The Arizona law will have a devastating impact on the integrity and public image of Major League Baseball.

Imagine if players or their families are stopped and interrogated by law enforcement – not just during all-star week, but during any games – spring training (where half of the teams locate in Arizona) and regular season – played in Arizona.

That would truly be a dark day for Major League Baseball.

We urge MLB to take all necessary measures to protect the rights and interests of your players, coaches, staff and their families.

Sincerely, Reverend Jesse L. Jackson, Sr. President and Founder/Rainbow PUSH Coalition Twenty years ago, the state of Arizona did not acknowledge or celebrate the National Holiday of Doctor Reverend Martin Luther King Jr. This was an act of defiance by this politically conservative state just as this year passage of the new immigration 1070 law.

Twenty years ago this act was a political slap in the face of Arizona’s African American residents. The National Football League took notice and moved the Super Bowl from Arizona to Southern California.

Once again this year the state of Arizona smacks the face of another minority resident. The Arizona police forces in the state now have the right to detain anybody they perceive to be an undocumented alien.

How can this law be enforced without racial profiling?

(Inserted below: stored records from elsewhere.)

(** What both alphabets satisfy: digits have their values, and are neither the
    padding nor newlines. *)
Class Alphabet (digit : Z → ascii) (value : ascii → option Z) : Prop :=
  digits_ok : forallb (λ i, bool_decide (value (digit (Z.of_nat i)) = Some (Z.of_nat i)) &&
                            negb (bool_decide (digit (Z.of_nat i) = pad)) &&
                            not_newline (digit (Z.of_nat i))) (seq 0 64) = true.
#[export] Instance url_alphabet : Alphabet url_digit url_value.
Proof. vm_compute. reflexivity. Qed.
#[export] Instance std_alphabet : Alphabet std_digit std_value.
Proof. vm_compute. reflexivity. Qed.

(** A test that holds for the 64 digits. *)
Lemma forall_digits (digit : Z → ascii) (P : ascii → bool) i :
  forallb (λ k, P (digit (Z.of_nat k))) (seq 0 64) = true → 0 ≤ i < 64 → P (digit i) = true.
Proof.
  intros H Hi. rewrite forallb_forall in H. specialize (H (Z.to_nat i) ltac:(apply in_seq; lia)).
  by rewrite Z2Nat.id in H by lia.
Qed.

Section alphabet.
Context {digit : Z → ascii} {value : ascii → option Z} {ab : Alphabet digit value}.
Lemma digit_spec i : 0 ≤ i < 64 → value (digit i) = Some i ∧ digit i ≠ pad ∧ not_newline (digit i) = true.
Proof.
  intros Hi. pose proof digits_ok as H. rewrite forallb_forall in H.
  specialize (H (Z.to_nat i) ltac:(apply in_seq; lia)). rewrite Z2Nat.id in H by lia.
  rewrite !andb_true_iff, negb_true_iff in H. destruct H as [[H1 H2] H3].
  by apply bool_decide_eq_true in H1; apply bool_decide_eq_false in H2.
Qed.
Lemma value_digit i : 0 ≤ i < 64 → value (digit i) = Some i.
Proof. apply digit_spec. Qed.
Lemma digit_pad i : 0 ≤ i < 64 → bool_decide (digit i = pad) = false.
Proof. intros. by apply bool_decide_eq_false_2, digit_spec. Qed.
Lemma digit_newline i : 0 ≤ i < 64 → not_newline (digit i) = true.
Proof. apply digit_spec. Qed.
End alphabet.
(* ===== verification/AuthHandlers.v ===== *)
(** * AuthHandlers.v: the REST handlers of the authentication service

    [api/middleware/jwt_middlware.go], [api/handlers/rest/project_handler.go],
    [user_handlers.go] and [dex_auth_handler.go]. A handler gets the values the
    middleware stored in the request context, the URL and query parameters and
    the decoded body ([None] when [BindJSON] fails), and gives the response it
    writes. *)
From S2P Require Import Prelude World GoStd AuthEntities AuthRepo AuthListing.
From S2P Require Import AuthService.
Local Open Scope string_scope.
Local Open Scope Z_scope.

(** ** Requests and responses *)
Record Ctx : Type := mkCtx {
  ctx_uid : option string; ctx_role : option string; ctx_username : option string
}.

Record ListInvitationResponse : Type := mkListInvitationResponse {
  li_ProjectID : string; li_ProjectName : string; li_ProjectOwner : Member;
  li_InvitationRole : MemberRole
}.
Record UserWithProject : Type := mkUserWithProject {
  uw_ID : string; uw_Username : string; uw_Email : string; uw_Name : string;
  uw_Projects : list Project
}.

Inductive Body : Type :=
| BError (e : error)               (* presenter.CreateErrorResponse *)
| BMessage (m : string)
| BUser (u : User)
| BUsers (us : list User)
| BUserWithProject (u : UserWithProject)
| BProject (p : Project)
| BProjects (ps : list Project)
| BProjectList (r : ListProjectResponse)
| BProjectStats (s : list ProjectStats)
| BMembers (ms : list Member)
| BMember (m : Member)
| BInvitations (l : list ListInvitationResponse)
| BRole (r : string)
| BLogin (token projectID : string) (expiresIn : Z)
| BToken (token : string)
| BApiTokens (ts : list ApiToken)
| BPasswordUpdated (projectID : string).
(** ** Creation of accounts *)
Definition account_created (u : User) (s s' : AuthDB) : Prop :=
  ∃ new n, inserted (user_key (names_indexed s)) new (users s) (users s') ∧
    u_Username new = SanitizeString (u_Username u) ∧ username_regexp (u_Username new) = true ∧
    u_DeactivatedAt new = u_DeactivatedAt u ∧ u_IsInitialLogin new = true ∧
    bcrypt_generate n (u_Password u) = Ok (u_Password new) ∧ u_Password u ≠ "".

Lemma wp_CreateUser c u w :
  wp (CreateUser c (Some u)) (λ r w', served r →
    ctx_role c = Some RoleAdmin ∧ account_created u (db w) (db w')) w.
Proof.
  unfold CreateUser. apply wp_must; [intros _ []|]. intros role Hrole.
  wp_step; [apply wp_ret; by intros ?%refused_fail|]. apply negb_false_iff, str_eq_true in Heqb as ->.
  cbn [bind_json]. do 3 (wp_step; [apply wp_ret; by intros ?%refused_fail|]).
  apply negb_false_iff, username_valid in Heqb1. apply orb_false_iff in Heqb0 as [_ Hpw%str_eq_false].
  wp_step. unfold wp at 1. cbn [NewUUID fst snd]. wp_step. unfold wp at 1.
  cbn [bcrypt_GenerateFromPassword fst snd]. destruct (bcrypt_generate _ _) as [h|e|] eqn:Hh;
    [|apply wp_ret; by intros ?%refused_fail|intros []].
  wp_step; [apply wp_ret; by intros ?%refused_fail|]. wp_step. unfold wp at 1. cbn [now fst snd].
  wp_step. unfold userRepo_CreateUser. wp_step. wp_use wp_InsertUser.
  intros r w' (us & E & Hp). destruct r as [[]|e|]; [wp_step|destruct e; apply wp_ret|done].
  2-6: apply wp_ret; case_bool_decide; by intros ?%refused_fail.
  wp_step. intros _. split; [done|]. rewrite E. eexists _, _. split; [exact Hp|]. cbn. eauto 10.
Qed.

(** The account that a served creation leaves in the database. *)
Lemma created_account u s s' :
  wf_db s → names_indexed s = true → account_created u s s' →
  ∃ new, new ∈ users s' ∧ u_Username new = SanitizeString (u_Username u) ∧
    bcrypt_compare (u_Password new) (u_Password u) = true ∧ u_DeactivatedAt new = u_DeactivatedAt u ∧
    ∀ x, x ∈ users s' → u_Username x = u_Username new → x = new.
Proof.
  intros [(_ & HN & _) _] Hix (new & n & [Hi Hk] & Hname & _ & Hd & _ & Hb & _). exists new. specialize (HN Hix).
  split; [rewrite Hi; set_solver|]. split; [done|]. split; [by eapply bcrypt_accepts|]. split; [done|].
  intros x Hx Hn. apply (NoDup_key_inj u_Username (users s')); [|done|rewrite Hi; set_solver|done].
  rewrite Hi. cbn. apply NoDup_cons. split; [|done].
  intros (y & Hy & Hin)%list_elem_of_fmap. eapply Forall_forall in Hk; [|done].
  unfold user_key in Hk. rewrite Hix in Hk. apply orb_false_iff in Hk as [_ Hk%str_eq_false]. congruence.
Qed.

Definition rejected (r : Response) : Prop := r = fail ErrInvalidCredentials ∨ r = fail ErrInvalidRequest.

(** An account that an administrator creates can be used at once: on a
    well-formed database with the unique index on user names, whose queries
    succeed, a log-in with the name and
    password of the request is not rejected. (The name of the account is the
    sanitized one, and the names the policy admits survive the sanitizing of
    the log-in.) *)
Theorem created_account_can_log_in {Hreads : ReadsSucceed drv} c u w :
  wf_db (db w) → names_indexed (db w) = true → u_DeactivatedAt u = None →
  wp (r1 ← CreateUser c (Some u); r2 ← LoginUser (Some u); mret (r1, r2))
    (λ '(r1, r2) _, served r1 → ¬ rejected r2) w.
Proof.
  intros Hwf Hix Hd. wp_step. wp_use wp_CreateUser. intros r1 w1 H1. wp_step.
  destruct (served_or_refused r1) as [Hs|Hn]; [|apply wp_any; intros ??; apply wp_ret; by intros ?%Hn].
  destruct (H1 Hs) as [_ Hc]. destruct (created_account _ _ _ Hwf Hix Hc) as (new & Hin & Hname & Hpw & Hd' & Huniq).
  destruct Hc as (new' & _ & _ & Hname' & Hre & _ & _ & _ & Hne).
  eapply (wp_mono _ (λ r _, ¬ rejected r)); [|intros ???; by apply wp_ret].
  unfold LoginUser. cbn [bind_json]. rewrite (proj2 (str_eq_false _ "") Hne), orb_false_r.
  wp_step. { apply str_eq_true in Heqb. by rewrite Hname', Heqb in Hre. }
  wp_step. unfold userRepo_FindUserByUsername.
  eapply wp_mono; [eapply (find_found _ w1 new); [done|by apply str_eq_true]|]. cbv beta.
  intros r w2 (-> & x & -> & Hx & Hnx%str_eq_true). rewrite (Huniq x) by (congruence || done).
  rewrite Hd', Hd. cbn [bool_decide]. unfold userRepo_CheckPasswordHash. rewrite Hpw. cbn.
  repeat first [ by (try apply wp_ret); intros [|]
               | apply wp_on_err, wp_any; intros [?|?|] ?
               | apply wp_bind, wp_any; intros ? ?
               | case_match ].
Qed.

(** ** The signing secret *)
Lemma wp_AddSalt_new {Hreads : ReadsSucceed drv} w :
  (∀ c, c ∈ auth_configs (db w) → ac_Key c ≠ "salt") →
  wp AddSalt (λ r w', r = Ok tt → ∃ n b, random_bytes n 32 = Ok b ∧ the_secret (db w') (url_encode b)) w.
Proof.
  intros Hno. unfold AddSalt. wp_step. unfold configRepo_GetConfig. wp_step. unfold wp at 1, FindOne.
  cbn [fst snd]. pose proof (find_succeeds (tick w) (λ c, str_eq (ac_Key c) "salt") (docs (db w))) as Hs.
  pose proof (find_one_law (tick w) (λ c, str_eq (ac_Key c) "salt") (docs (db w))) as Hp.
  destruct (mongo_find_one _ _ _) as [c|e|]; [|subst e|done].
  { destruct Hp as [Hc Hk%str_eq_true]. by destruct (Hno c). }
  wp_step. unfold RandomString. rewrite bool_decide_eq_true_2 by done. wp_step. wp_step.
  unfold wp at 1, crypto_Read. cbn [fst snd].
  destruct (random_bytes _ _) as [b|e|] eqn:Hb; [wp_step|by do 2 wp_step|done].
  unfold configRepo_CreateConfig. wp_use wp_InsertOne. intros [[]|e|] w' (l & E & Hi); [|done..].
  intros _. exists (S (tick w)), b. split; [exact Hb|]. destruct Hi as [Hi _]. cbn in Hi. rewrite E.
  assert (Hdec : url_decode (std_encode (url_encode b)) = Some (url_encode b)).
  { by rewrite std_encode_url_text, url_decode_encode. }
  split.
  - eexists. split; [cbn; rewrite Hi; by apply elem_of_cons; left|done].
  - intros c. cbn. rewrite Hi. intros [->|Hc]%elem_of_cons Hk; [done|]. by destruct (Hno c).
Qed.

Lemma wp_AddSalt_again {Hreads : ReadsSucceed drv} v w :
  the_secret (db w) v → wp AddSalt (λ r w', r = Ok tt ∧ db w' = db w) w.
Proof.
  intros Hv. unfold AddSalt. wp_step. wp_use get_secret; [done|]. intros r w' [-> ->]. by wp_step.
Qed.

(** The secret survives its encoding, which stores standard base64 and
    reads URL-safe base64: after the first start of the service on a database
    without a secret, [GetConfig] gives the text of the 32 random bytes that
    [AddSalt] drew, and a later start keeps that secret. *)
Theorem secret_is_stable {Hreads : ReadsSucceed drv} w :
  (∀ c, c ∈ auth_configs (db w) → ac_Key c ≠ "salt") →
  wp (r1 ← AddSalt; g1 ← configRepo_GetConfig "salt"; r2 ← AddSalt; g2 ← configRepo_GetConfig "salt";
      mret (r1, g1, r2, g2))
    (λ '(r1, g1, r2, g2) _, r1 = Ok tt →
       ∃ n b, random_bytes n 32 = Ok b ∧ g1 = Ok (mkAuthConfig "salt" (url_encode b)) ∧
              r2 = Ok tt ∧ g2 = g1) w.
Proof.
  intros Hno. wp_step. wp_use wp_AddSalt_new; [done|]. intros [[]|e|] w1 H1.
  2-3: apply wp_bind, wp_any; intros ??; apply wp_bind, wp_any; intros ??;
    apply wp_bind, wp_any; intros ??; by apply wp_ret.
  destruct (H1 eq_refl) as (n & b & Hb & Hv).
  wp_step. wp_use get_secret; [done|]. intros g1 w2 [-> ->].
  wp_step. wp_use wp_AddSalt_again; [exact Hv|]. intros r2 w3 [-> E3]. cbn in E3. rewrite <-E3 in Hv.
  wp_step. wp_use get_secret; [done|]. intros g2 w4 [-> ->].
  wp_step. eauto 10.
Qed.
End accounts.

(** ** Witnesses *)
Definition with_login (name password : string) : User :=
  mkUser no_audit "" name password "" "" "" RoleUser None false.

Lemma login_gives_a_session_witness :
  is_Some (match (LoginUser (Some (with_login " alice " "alice")) demo).1 with
           | JSON 200 (BLogin token _ _) => Some token | _ => None end) ∧
  wp (LoginUser (Some (with_login " alice " "alice"))) (λ r _, ∀ token pid e, r = ok (BLogin token pid e) →
    ∃ user secret exp,
      user ∈ users demo_db ∧ u_Username user = "alice" ∧
      u_DeactivatedAt user = None ∧ bcrypt_compare (u_Password user) "alice" = true ∧
      secret_of demo_db secret ∧ session_of secret token user exp) demo.
Proof.
  split; [vm_compute; eauto|]. apply (login_gives_a_session (with_login " alice " "alice") demo).
Defined.

Lemma own_password_change_witness :
  (UpdatePassword alice (Some (mkUserPassword "" "alice" "Litmus@2024")) demo).1 = ok (BPasswordUpdated "p1") ∧
  wp (UpdatePassword alice (Some (mkUserPassword "" "alice" "Litmus@2024"))) (λ r w',
    r = ok (BPasswordUpdated "p1") →
    strong "Litmus@2024" ∧
    old_password_checked (mkUserPassword "alice" "alice" "Litmus@2024") demo_db ∧
    ∃ u, u ∈ users (db w') ∧ u_Username u = "alice" ∧ u_IsInitialLogin u = false ∧
         bcrypt_compare (u_Password u) "Litmus@2024" = true) demo.
Proof.
  split; [vm_compute; reflexivity|].
  apply (own_password_change alice (mkUserPassword "" "alice" "Litmus@2024") "p1" demo "alice");
    [intros n p _; reflexivity|reflexivity].
Defined.

Lemma state_change_is_atomic_witness :
  (UpdateStateTransaction (mkUpdateUserState "bobby" (Some true)) demo).1 = Ok tt ∧
  wp (UpdateStateTransaction (mkUpdateUserState "bobby" (Some true))) (λ r w',
    (db w' = demo_db ∨ state_changed "bobby" true demo_db (db w')) ∧
    (r = Ok tt → state_changed "bobby" true demo_db (db w'))) demo.
Proof. split; [vm_compute; reflexivity|]. apply (state_change_is_atomic "bobby" true demo). Defined.

Lemma deactivated_user_cannot_log_in_witness :
  served (UpdateUserState admin (Some (mkUpdateUserState "bobby" (Some true))) demo).1 ∧
  wp (r1 ← UpdateUserState admin (Some (mkUpdateUserState "bobby" (Some true)));
      r2 ← LoginUser (Some (with_login "bobby" "bobby")); mret (r1, r2))
    (λ '(r1, r2) _, served r1 → refused r2) demo.
Proof.
  split; [vm_compute; exact I|].
  apply (deactivated_user_cannot_log_in admin "bobby" (with_login "bobby" "bobby") demo);
    [apply demo_wf|vm_compute; reflexivity..].
Defined.

Lemma created_account_can_log_in_witness :
  served (CreateUser admin (Some (with_login " dave " "pw")) demo).1 ∧
  wp (r1 ← CreateUser admin (Some (with_login " dave " "pw"));
      r2 ← LoginUser (Some (with_login " dave " "pw")); mret (r1, r2))
    (λ '(r1, r2) _, served r1 → ¬ rejected r2) demo.
Proof.
  split; [vm_compute; exact I|].
  apply (created_account_can_log_in admin (with_login " dave " "pw") demo); [apply demo_wf|reflexivity..].
Defined.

Major League Baseball has to step up to the plate and make the correct political statement. The current silence by the baseball commissioner is deafening.

Every year MLB honors Jackie Robinson celebrates a historical day when every player wears the number 42 who broke baseball color barrier 60 years ago. Major League Baseball currently employees 25% Latino players.

Each spring MLB conducts spring training in the state of Arizona. How are the baseball executives going to deal with this law?

Arizona Governor Jan Brewer has responded to this new political ground swell: “Urging Major League Baseball to take away next year’s All-Star Game from Phoenix is the wrong play. In Arizona, both proponents and opponents of Senate Bill 1070 have stated that economic boycotts are an inappropriate and misguided response to an issue that is clearly worthy of proper public debate and discourse.

Put simply, history shows that boycotts backfire and harm innocent people.

Boycotts are just more politics and manipulation by out-of-state interests.

As a border state, Arizona has already paid a heavy price for the federal government’s failure — hundreds of millions, if not billions, of dollars in unreimbursed costs — and its citizens should not be punished further.” Maybe Governor Brewer was not a great history student. Maybe she has forgotten or does not remember about the effectiveness of the Montgomery Bus Boycott of 1955.

Maybe it just slipped her mind about the American Football League boycott and the protest of their All Star Game in New Orleans, Louisiana in 1964.

What about the late 70’s Coke-Cola Boycott by African Americans and maybe she cannot remember the Middle East oil embargo and boycott of the 1970’s. Madam Governor, remember the National Football League changing the venue of the 1990 Super Bowl out of your own state.

All of these actions changed the political landscape of the United States.

Maybe Governor Brewer will get an up-close and personal experience with American Boycotts in 2010-2011. She will not forget this one.